1 Department of Radiology, Johns Hopkins University, Baltimore, MD, United States, 2 F. M. Kirby Research Center, Kennedy Krieger Institute, Baltimore, MD, United States, 3 Department of Medical Radiation Physics, Lund University, Lund, Sweden, 4 Division of Endocrinology, Diabetes, & Metabolism, Johns Hopkins University, Baltimore, MD, United States, 5 Department of Neurology, Johns Hopkins University, Baltimore, MD, United States, 6 Department of Anesthesiology and Critical Care Medicine, Johns Hopkins University, Baltimore, MD, United States

Recent animal studies show that D-glucose is a potential biodegradable MRI contrast agent.
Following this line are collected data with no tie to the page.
Lemma traces_mono {E A} (m : stM W E A) (Q Q' : A -> list Event -> Prop) :
  traces m Q -> (forall a l, Q a l -> Q' a l) -> traces m Q'.
Proof.
  intros Hm HQ w. specialize (Hm w). destruct (m w) as [[]?]; try exact Hm.
  destruct Hm as (l & ? & ?). exists l. auto.
Qed.

Lemma traces_ret {E A} (a : A) (Q : A -> list Event -> Prop) :
  Q a [] -> traces (E := E) (mret a) Q.
Proof. intros Ha w. exists []. by rewrite app_nil_r. Qed.

Lemma traces_lift {E A} (r : outcome E A) (Q : A -> list Event -> Prop) :
  (forall a, r = Ok a -> Q a []) -> traces (lift r) Q.
Proof.
  intros Ha w. unfold lift. destruct r; try done; exists []; rewrite app_nil_r; [|done].
  split; [done|by apply Ha].
Qed.

Lemma traces_bind {E A B} (m : stM W E A) (k : A -> stM W E B) Q1 Q :
  traces m Q1 -> (forall a l, Q1 a l -> traces (k a) (fun b l' => Q b (l ++ l'))) ->
  traces (m ≫= k) Q.
Proof.
  intros Hm Hk w. specialize (Hm w). unfold mbind, stM_bind.
  destruct (m w) as [[a|e| |] w1]; [|exact Hm|done|done].
  destruct Hm as (l & Hl & Ha). specialize (Hk a l Ha w1).
  destruct (k a w1) as [[b|e| |] w2]; [| |done|done].
  - destruct Hk as (l' & Hl' & Hb). exists (l ++ l'). by rewrite Hl', Hl, app_assoc.
  - destruct Hk as (l' & Hl'). exists (l ++ l'). by rewrite Hl', Hl, app_assoc.
Qed.

Lemma traces_attempt {E E' A} (m : stM W E A) Q (X : E -> Prop) :
  traces m Q -> (forall w e w', m w = (Err e, w') -> X e) ->
  traces (E := E') (attempt m) (fun r l => match r with inl a => Q a l | inr e => X e end).
Proof.
  intros Hm HX w. specialize (Hm w). specialize (HX w). unfold attempt.
  destruct (m w) as [[a|e| |] w']; [exact Hm| |done|done].
  destruct Hm as [l Hl]. exists l. split; [exact Hl|]. by eapply HX.
Qed.

(** A computation that runs emits its trace. *)
Lemma runs_traces {E A} (m : stM W E A) w Q X T :
  runs m w Q X -> traces m T ->
  runs m w (fun a w' => Q a w' /\ exists l, trace w' = trace w ++ l /\ T a l) X.
Proof. intros Hr Hm. specialize (Hm w). unfold runs in *. by destruct (m w) as [[]?]. Qed.

(** *** One event *)

Lemma read_u8_traces {E} a :
  traces (E := E) (Prelude.call (read_u8 a)) (fun v l => is_byte v /\ l = [Load8 a v]).
Proof.
  intros w. unfold Prelude.call. destruct (load_u8 a w) as [Hb [_ Ht]].
  destruct (read_u8 a w) as [v w']. by exists [Load8 a v].
Qed.

Lemma read_u32_traces {E} a :
  traces (E := E) (Prelude.call (read_u32 a)) (fun v l => l = [Load32 a v]).
Proof.
  intros w. unfold Prelude.call. destruct (load_u32 a w) as [Hb [_ Ht]].
  destruct (read_u32 a w) as [v w']. by exists [Load32 a v].
Qed.

Lemma cntfrq_traces {E} :
  traces (E := E) (Prelude.call cntfrq) (fun f l => 0 <= f <= freq_max /\ l = [Frequency f]).
Proof.
  intros w. unfold Prelude.call. destruct (frequency_event w) as [Hf [_ Ht]].
  destruct (cntfrq w) as [f w']. by exists [Frequency f].
Qed.
(** The registers a client of the active locality finds, by name and value:
    the locality valid, assigned and named, access granted, everything else it
    may write at rest, and the buffer's place and size.  The buffer is 0x80
    behind the locality's block. *)
Definition in_order (address interface_id active : Z) (state : TpmState) (crb : PtpCrbRegisters) : Prop :=
  let buffer := (address + active * 0x1000) mod 2 ^ 64 + 0x80 in
  Z.land (locality_state crb) (0x82 + 4 * active) = 0x82 + 4 * active /\
  locality_control crb = 0 /\ Z.testbit (locality_status crb) 0 = true /\
  TpmSst.interface_id crb = interface_id /\ crb_control_extension crb = 0 /\
  crb_control_request crb = 0 /\
  crb_control_status crb = (match state with Idle => 2 | _ => 0 end) /\
  crb_control_cancel crb = 0 /\ crb_control_start crb = 0 /\
  crb_interrupt_enable crb = 0 /\ crb_interrupt_status crb = 0 /\
  crb_control_command_size crb = 0xF80 /\ crb_control_response_size crb = 0xF80 /\
  crb_control_command_address_low crb = buffer mod 2 ^ 32 /\
  crb_control_command_address_high crb = buffer / 2 ^ 32 mod 2 ^ 32 /\
  crb_control_response_address crb = buffer.

(** The rest of a block after its locality was granted or given up: no bits of
    other localities, and nothing a former owner has left. *)
Definition handed_over (granted : bool) (l : Z) (crb : PtpCrbRegisters) : Prop :=
  locality_state crb = (if granted then 0x82 + 4 * l else 0) /\
  locality_control crb = 0 /\ locality_status crb = (if granted then 1 else 0) /\
  crb_control_request crb = 0 /\ crb_control_start crb = 0 /\ crb_control_cancel crb = 0 /\
  vid crb = 0 /\ did crb = 0 /\ Forall (eq 0) (reserved1 crb) /\ Forall (eq 0) (reserved2 crb) /\
  Forall (eq 0) (reserved4 crb) /\ Forall (eq 0) (crb_data_buffer crb).

Lemma cleaned_in_order address id active state crb :
  0 <= active < 5 ->
  in_order address id active state
    (cleaned id ((address + active * 0x1000) mod 2 ^ 64 + 0x80) active state crb).
Proof.
  intros Ha. unfold in_order.
  cbn [cleaned locality_state locality_control locality_status TpmSst.interface_id
    crb_control_extension crb_control_request crb_control_status crb_control_cancel
    crb_control_start crb_interrupt_enable crb_interrupt_status crb_control_command_size
    crb_control_response_size crb_control_command_address_low crb_control_command_address_high
    crb_control_response_address].
  rewrite Z.shiftr_div_pow2 by done.
  assert (active = 0 \/ active = 1 \/ active = 2 \/ active = 3 \/ active = 4) as Hcases by lia.
  split_and!; try done.
  - rewrite <- !Z.lor_assoc. set (bits := Z.lor (active_locality_bits active) _).
    replace (0x82 + 4 * active) with bits by (by destruct Hcases as [->|[->|[->|[->| ->]]]]).
    apply Z.bits_inj'. intros n Hn. rewrite Z.land_spec, Z.lor_spec.
    by destruct (Z.testbit (locality_state crb) n), (Z.testbit bits n).
  - rewrite Z.lor_spec. apply orb_true_r.
  - by destruct state.
Qed.

Lemma clean_in_order {T} (d : TpmDevice T) :
  device_wf d -> active_locality (svc d) <> 5 ->
  exists crb, crbs (clean d) !! Z.to_nat (active_locality (svc d)) = Some crb /\
    in_order (tpm_internal_crb_address (svc d)) (interface_id_default (svc d))
      (active_locality (svc d)) (current_state (svc d)) crb.
Proof.
  intros (Ha & _ & Hlen & _) Hne. unfold NUM_LOCALITIES in Ha.
  destruct (lookup_lt_is_Some_2 (crbs d) (Z.to_nat (active_locality (svc d)))) as [crb Hcrb]; [lia|].
  unfold clean. rewrite decide_False by done. cbn [upd_crb crbs]. rewrite list_lookup_alter_eq, Hcrb.
  eexists. split; [reflexivity|]. apply cleaned_in_order. lia.
Qed.
(** A client writes its register block, the outside world moves on, or a
    request from any source is handled, by the build with the test feature or
    by the one without. *)
Inductive system_step : State -> State -> Prop :=
  | client_writes l f d hw :
      (forall crb, data_ok crb -> data_ok (f crb)) -> system_step (d, hw) (upd_crb l f d, hw)
  | world_moves d h w w' : system_step (d, (h, w)) (d, (h, w'))
  | request_handled source request d hw a d' hw' :
      tpm_dispatch source request (d, hw) = (Ok a, (d', hw')) -> system_step (d, hw) (d', hw')
  | request_tested source request d hw a d' hw' :
      tpm_dispatch_test source request (d, hw) = (Ok a, (d', hw')) -> system_step (d, hw) (d', hw').

(** The invariant: the service's state is what the history says, and the
    history is in order. *)
Definition tracked (s : State) : Prop :=
  device_wf s.1 /\ legal s.2.1 /\
  replay s.2.1 = (current_state (svc s.1), active_locality (svc s.1)).

(** A planned call is in order for the state it is planned in. *)
Lemma allowed_in_order f l c status d :
  call_allowed bypass_of d f l c ->
  in_order (current_state (svc d), active_locality (svc d))
    (mkEntry c status (bypass_of (sst (svc d)))).
Proof.
  intros (Hl & Hcl & _ & Hc). split; cbn [call answer TpmSystem.bypass fst snd]; [by rewrite Hcl|].
  destruct c as [l'|l'|l'|l'|l']; cbn [call_locality] in Hcl; subst l'; try tauto;
    destruct Hc as (_ & Ha & request & start & Hcall); (split; [exact Ha|]);
    unfold command_call in Hcall; destruct (current_state (svc d)); repeat case_match;
    simplify_eq; auto; done.
Qed.

Lemma start_tracked request d h w status d' hw' :
  tracked (d, (h, w)) ->
  start_reference (W := History * W) (trunc 16 (function request)) (trunc 8 (locality request))
    d (h, w) = (status, d', hw') ->
  tracked (d', hw').
Proof.
  intros (Hd & Hlegal & Hreplay) Hs. cbn [fst snd] in *. unfold start_reference in Hs.
  change (sst_idle_bypass_supported (W := History * W)) with bypass_of in Hs.
  destruct (start_plan bypass_of d _ _) as [st|c] eqn:Hp.
  { injection Hs as <- <- <-. split_and!; cbn [fst snd]; rewrite ?clean_svc; auto using clean_wf. }
  apply start_plan_allowed in Hp; [|done|apply trunc_range; lia].
  pose proof Hp as (Hl & Hcl & _).
  destruct (carry_out_step c d (h, w) Hd) as (answer & t & data & w' & Hco & [Hdl Hdb] & crb & _ & Hperf);
    [by rewrite Hcl|].
  rewrite Hco in Hs. injection Hs as _ <- <-.
  rewrite perform_recorded in Hperf.
  destruct (perform c crb (sst (svc d), w)) as [[[st crb']|e| |] [t' w0]]; try discriminate Hperf.
  injection Hperf as -> _ _ <-. cbn [fst]. split_and!; cbn [fst snd].
  - apply clean_wf, committed_wf; try done. by rewrite Hcl.
  - apply legal_snoc; [exact Hlegal|]. rewrite Hreplay. by eapply allowed_in_order.
  - rewrite replay_snoc, clean_svc, committed_svc, Hreplay. unfold replay_step.
    cbn [call TpmSystem.answer fst snd]. by case_decide.
Qed.

Lemma dispatch_tracked source request s a s' :
  tracked s -> tpm_dispatch source request s = (Ok a, s') -> tracked s'.
Proof.
  destruct s as [d [h w]], s' as [d' hw']. intros Ht Hr. pose proof Ht as (Hd & Hlegal & Hreplay).
  destruct (decide (opcode request = discr Start)) as [Ho|Ho].
  { rewrite start_dispatch in Hr by done.
    destruct (start_reference _ _ d (h, w)) as [[st d1] hw1] eqn:Hs. injection Hr as _ <- <-.
    by eapply start_tracked. }
  destruct (tpm_dispatch_step source request d (h, w) Hd) as (a1 & d1 & hw1 & Hr' & Hs & _).
  rewrite Hr' in Hr. injection Hr as _ <- <-. pose proof (tpm_step_wf _ _ _ _ _ _ _ Hs Hd) as Hd'.
  inversion Hs; subst; [|done..]. by split_and!.
Qed.

(** The test feature's operations are a client's write, or the request of
    another source. *)
Lemma dispatch_test_cases source request (s : State) a s' :
  tpm_dispatch_test source request s = (Ok a, s') ->
  s' = s \/
  (exists l f, (forall crb, data_ok crb -> data_ok (f crb)) /\ s' = (upd_crb l f s.1, s.2)) \/
  exists source' a', tpm_dispatch source' request s = (Ok a', s').
Proof.
  unfold tpm_dispatch_test. intros Hr.
  destruct (decide (opcode request = TEST_WRITE_CRB)) as [Ho|Ho].
  - unfold test_write_crb, mbind, stM_bind in Hr.
    destruct (decide (NUM_LOCALITIES <= trunc 8 (locality request))); [left; by inversion Hr|].
    destruct (test_write (trunc 16 (function request))) as [f|] eqn:Hf; [|left; by inversion Hr].
    right. left. exists (trunc 8 (locality request)), f.
    split; [|by inversion Hr].
    unfold test_write in Hf. repeat case_match; simplify_eq; try done. intros crb [Hl Hb].
    unfold data_ok. cbn [set_command crb_data_buffer]. split.
    + rewrite length_blit; [done|]. unfold CRB_DATA_BUFFER_SIZE in Hl. cbn. lia.
    + apply Forall_blit; [done|]. apply (bool_decide_unpack _). vm_compute. exact I.
  - destruct (decide (opcode request = discr ManageLocality)) as [Hm|Hm]; right; right; [|by exists source, a].
    exists 0xFF00, a. unfold tpm_dispatch. rewrite Hm, try_from_primitive_discr.
    rewrite decide_False by (intros Hn; by apply Hn). exact Hr.
Qed.

(** Every step keeps the invariant. *)
Lemma step_tracked s s' : system_step s s' -> tracked s -> tracked s'.
Proof.
  intros Hs Ht. destruct Hs as [l f d hw Hf| |source request d hw a d' hw' Hr|source request d hw a d' hw' Hr].
  - destruct Ht as (Hd & ? & ?). split_and!; try done. by apply upd_crb_wf.
  - exact Ht.
  - by eapply dispatch_tracked.
  - apply dispatch_test_cases in Hr as [Hr|[(l & f & Hf & Hr)|(source' & a' & Hr)]].
    + by rewrite Hr.
    + rewrite Hr. destruct Ht as (Hd & ? & ?). split_and!; try done. by apply upd_crb_wf.
    + by eapply dispatch_tracked.
Qed.

Lemma reachable_tracked s s' : rtc system_step s s' -> tracked s -> tracked s'.
Proof. induction 1; eauto using step_tracked. Qed.
End System.

(** [init] starts the history. *)
Lemma init_tracked {W T} `{SstLaws W T} (d : TpmDevice T) w :
  length (locality_states (svc d)) = 5%nat -> length (crbs d) = 5%nat ->
  exists d' w', init (W := History * W) (d, ([], w)) = (Ok tt, (d', ([], w'))) /\
    tracked (d', ([] : History, w')).
Proof.
  intros Hs Hc. destruct (tpm_init_state (W := History * W) d ([], w) Hs Hc)
    as (d' & [h w'] & Hi & Hsst & Hd & Hst & Ha & _).
  cbn [sst_init recorded] in Hsst. destruct (sst_init (sst (svc d), w)) as [r [t w1]].
  injection Hsst as -> _ <- <-. exists d', w1. split; [exact Hi|].
  split; [exact Hd|]. split; [constructor|]. cbn [fst snd]. by rewrite Hst, Ha.
Qed.

(** ** A command, from the request to the TPM's bus *)

Section Command.
Context {W : Type} `{PlatformLaws W} (fuel : nat) (Hfuel : fuel_ok fuel).
Let driver : TpmSstOps W TpmSst := tpm_sst_ops fuel.
#[local] Existing Instance driver.
Let driver_laws : SstLaws W TpmSst := tpm_sst_laws fuel Hfuel.
#[local] Existing Instance driver_laws.

(** A locality that may execute what its registers hold. *)
Definition may_execute (d : TpmDevice TpmSst) (l : Z) (crb : PtpCrbRegisters) : Prop :=
  device_wf d /\ crbs d !! Z.to_nat l = Some crb /\
  locality_states (svc d) !! Z.to_nat l = Some Open /\ active_locality (svc d) = l /\
  current_state (svc d) = Ready /\
  crb_control_request crb = 0 /\ bit_set (crb_control_start crb) PTP_CRB_CONTROL_START = true.
(** What a byte read shows, and what a byte written does. *)
Definition shown (a : Z) (b : FifoBench) : Z * FifoBench :=
  if decide (a = BENCH_BASE + Fifo.data_fifo) then
    match bench_phase b with
    | Answering (v :: r) => (trunc 8 v, exchanged (Answering r) (bench_settled b) b)
    | _ => (0, later b)
    end
  else if decide (a = BENCH_BASE + Fifo.status) then (status_byte b, later b)
  else if decide (a = BENCH_BASE + Fifo.burst_count /\ bench_ready b <= bench_time b) then
    (4, mkFifoBench (bench_time b + 1) (bench_events b) (bench_phase b) (Z.max 4 (bench_left b))
          (bench_ready b) (bench_settled b))
  else (0, later b).

Definition taken_in (a v : Z) (b : FifoBench) : FifoBench :=
  match bench_phase b with
  | Receiving c =>
      if decide (a = BENCH_BASE + Fifo.data_fifo)
      then exchanged (Receiving (c ++ [v])) (bench_time b + 3) b
      else if decide (a = BENCH_BASE + Fifo.status /\ v = trunc 8 PTP_FIFO_STS_GO)
      then mkFifoBench (bench_time b + 1) (bench_events b) (Answering (bench_tpm c)) (bench_left b)
             (bench_time b + 6) (bench_time b + 6)
      else later b
  | Answering _ => later b
  end.

#[export] Instance fifo_bench_mmio : Mmio FifoBench := {|
  read_u8 a b := ((shown a b).1, noted (Load8 a (shown a b).1) (shown a b).2);
  read_u32 a b := (0, noted (Load32 a 0) (later b));
  write_u8 a v b := noted (Store8 a v) (taken_in a v b);
  write_u32 a v b := noted (Store32 a v) (later b);
|}.

#[export] Instance fifo_bench_counter : Counter FifoBench := {|
  cntfrq b := (400, noted (Frequency 400) (later b));
  cntvct b := (trunc 64 (bench_time b + 1), noted (Count (trunc 64 (bench_time b + 1))) (later b));
|}.

#[export] Instance fifo_bench_smc : SmcEnv FifoBench := fun _ _ b =>
  (0x84000061 :: replicate 17 0, noted Yielded (later b)).

Lemma fifo_bench_yield b : Yield.exec (Yield.new YIELD_TIMEOUT_HINT_NS) b =
  (Ok tt, noted Yielded (later b)).
Proof.
  unfold Yield.exec. by rewrite (exec_simple_unfold (Yield.new YIELD_TIMEOUT_HINT_NS)
    (SmcParams.with_default 0 0 0 0)) by done.
Qed.

(** Every read shows a byte and takes one tick; so does every store. *)
Lemma shown_read a b :
  is_byte (shown a b).1 /\ bench_time (shown a b).2 = bench_time b + 1 /\
  bench_events (shown a b).2 = bench_events b.
Proof.
  unfold shown. repeat case_decide; [|unfold status_byte..];
    repeat (case_match || case_decide); cbn [fst snd bench_time bench_events exchanged later];
    (split; [|split; [lia|done]]); solve [apply (trunc_range 8); lia | done].
Qed.

Lemma taken_in_write a v b :
  bench_time (taken_in a v b) = bench_time b + 1 /\ bench_events (taken_in a v b) = bench_events b.
Proof. unfold taken_in. repeat (case_match || case_decide); done. Qed.

#[export] Instance fifo_bench_laws : PlatformLaws FifoBench.
Proof.
  refine {| time := bench_time; trace := bench_events; freq_max := 400 |}.
  - done.
  - intros a b. destruct (shown_read a b) as (Hb & Ht & Hs).
    split; [done|]. split; cbn; [unfold STEP; lia|by rewrite Hs].
  - intros a b. split; [split; done|]. split; [cbn; unfold STEP; lia|done].
  - intros a v b. destruct (taken_in_write a v b) as [Ht Hs]. cbn. split; [lia|by rewrite Hs].
  - intros a v b. cbn. split; [lia|done].
  - intros b. split; [cbn; lia|]. split; [cbn; unfold STEP; lia|done].
  - intros b. split; [done|]. split; [cbn; lia|]. split; [cbn; unfold STEP; lia|done].
  - intros b. exists (noted Yielded (later b)). split; [apply fifo_bench_yield|].
    split; [cbn; unfold STEP; lia|done].
Defined.

#[export] Instance fifo_bench_prompt : Prompt FifoBench.
Proof.
  refine {| look := 1 |}; [cbn; lia|]. intros a b. cbn [time fifo_bench_laws].
  destruct (shown_read a b) as (_ & Ht & _). cbn. lia.
Defined.

Lemma later_still b : still (bench_view b) (bench_view (later b)).
Proof. repeat split. cbn. lia. Qed.

Lemma fifo_bench_still a b :
  a <> BENCH_BASE + Fifo.data_fifo -> still (bench_view b) (bench_view (read_u8 a b).2).
Proof.
  intros Ha. cbn [read_u8 fifo_bench_mmio snd]. unfold shown. rewrite decide_False by done.
  repeat case_decide; cbn [snd]; try apply later_still. repeat split. cbn. lia.
Qed.

Lemma fifo_bench_burst b :
  let '(lo, b1) := read_u8 (BENCH_BASE + Fifo.burst_count) b in
  let '(hi, b2) := read_u8 (BENCH_BASE + Fifo.burst_count + 1) b1 in
  let count := Z.lor (Z.shiftl hi 8) lo in
  count <= credit (bench_view b2) /\ (bench_ready b <= bench_time b -> count <> 0).
Proof.
  assert (forall b, shown (BENCH_BASE + Fifo.burst_count + 1) b = (0, later b)) as Hhi.
  { intros b0. unfold shown. rewrite !(decide_False (P := _ = _)) by done.
    by rewrite decide_False by (intros [? _]; done). }
  assert (shown (BENCH_BASE + Fifo.burst_count) b =
    if decide (bench_ready b <= bench_time b)
    then (4, mkFifoBench (bench_time b + 1) (bench_events b) (bench_phase b) (Z.max 4 (bench_left b))
               (bench_ready b) (bench_settled b))
    else (0, later b)) as Hlo.
  { unfold shown. rewrite !(decide_False (P := _ = _)) by done. apply decide_ext. tauto. }
  cbn [read_u8 fifo_bench_mmio]. rewrite Hlo.
  case_decide; cbn [fst snd]; rewrite Hhi; cbn [fst snd]; rewrite Z.shiftl_0_l, Z.lor_0_l; cbn;
    (split; [lia|done]).
Qed.

#[export] Instance fifo_tpm_bench : FifoTpm FifoBench.
Proof.
  refine {| fifo_base := BENCH_BASE; fifo_tpm := bench_tpm; view := bench_view;
            burst_wait := 3; status_wait := 2; run_wait := 5 |};
    try (intros; apply later_still).
  - apply bench_tpm_ok.
  - intros b. cbn. lia.
  - intros b b' Hy. rewrite fifo_bench_yield in Hy. injection Hy as <-. apply later_still.
  - intros a b. apply fifo_bench_still.
  - apply fifo_bench_burst.
  - intros b. cbn [read_u8 fifo_bench_mmio]. unfold shown. rewrite decide_False by done.
    rewrite decide_True by done. cbn. unfold status_byte.
    case_decide as Hs; [|split; [lia|done]]. split; [|lia]. intros _.
    destruct (bench_phase b) as [c|[|v r]].
    + case_decide; done.
    + done.
    + split; done.
  - intros c v b Hp Hc Hv Hcr. cbn [write_u8 fifo_bench_mmio]. unfold taken_in. cbn in Hp.
    destruct (bench_phase b) as [c'|]; [|done]. injection Hp as ->. rewrite decide_True by done.
    cbn. cbn in Hcr. split; [done|]. lia.
  - intros c b Hp Hc. cbn [write_u8 fifo_bench_mmio]. unfold taken_in. cbn in Hp.
    destruct (bench_phase b) as [c'|]; [|done]. injection Hp as ->.
    rewrite decide_False by done. rewrite decide_True by done. cbn [bench_view view phase bench_phase].
    destruct (bench_tpm_ok c) as (_ & _ & Hb & _). split; [|cbn; lia].
    cbn [noted bench_phase]. by rewrite trunc_words.
  - intros v r b Hp Hcr Hs. cbn [read_u8 fifo_bench_mmio]. unfold shown. cbn in Hp. rewrite decide_True by done.
    destruct (bench_phase b) as [|[|v' r']]; try done. injection Hp as <- <-.
    cbn. cbn in Hcr. split; [done|]. split; [done|]. lia.
  - intros b. vm_compute. done.
  - intros b. vm_compute. done.
  - intros b. vm_compute. done.
Defined.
Here, using chemical exchange saturation transfer (CEST) MRI, we show that it is possible to detect dynamic changes in the human brain at 7T during and after infusion of D-glucose. The dynamic glucose images provide information regarding blood arterial input function (AIF), tissue perfusion and glucose transport. We present data from both healthy volunteers and a brain tumor patient with anaplastic astrocytoma showing glucose enhancement in the tumor region. This method is promising for studying perfusion properties of tumors and the brain.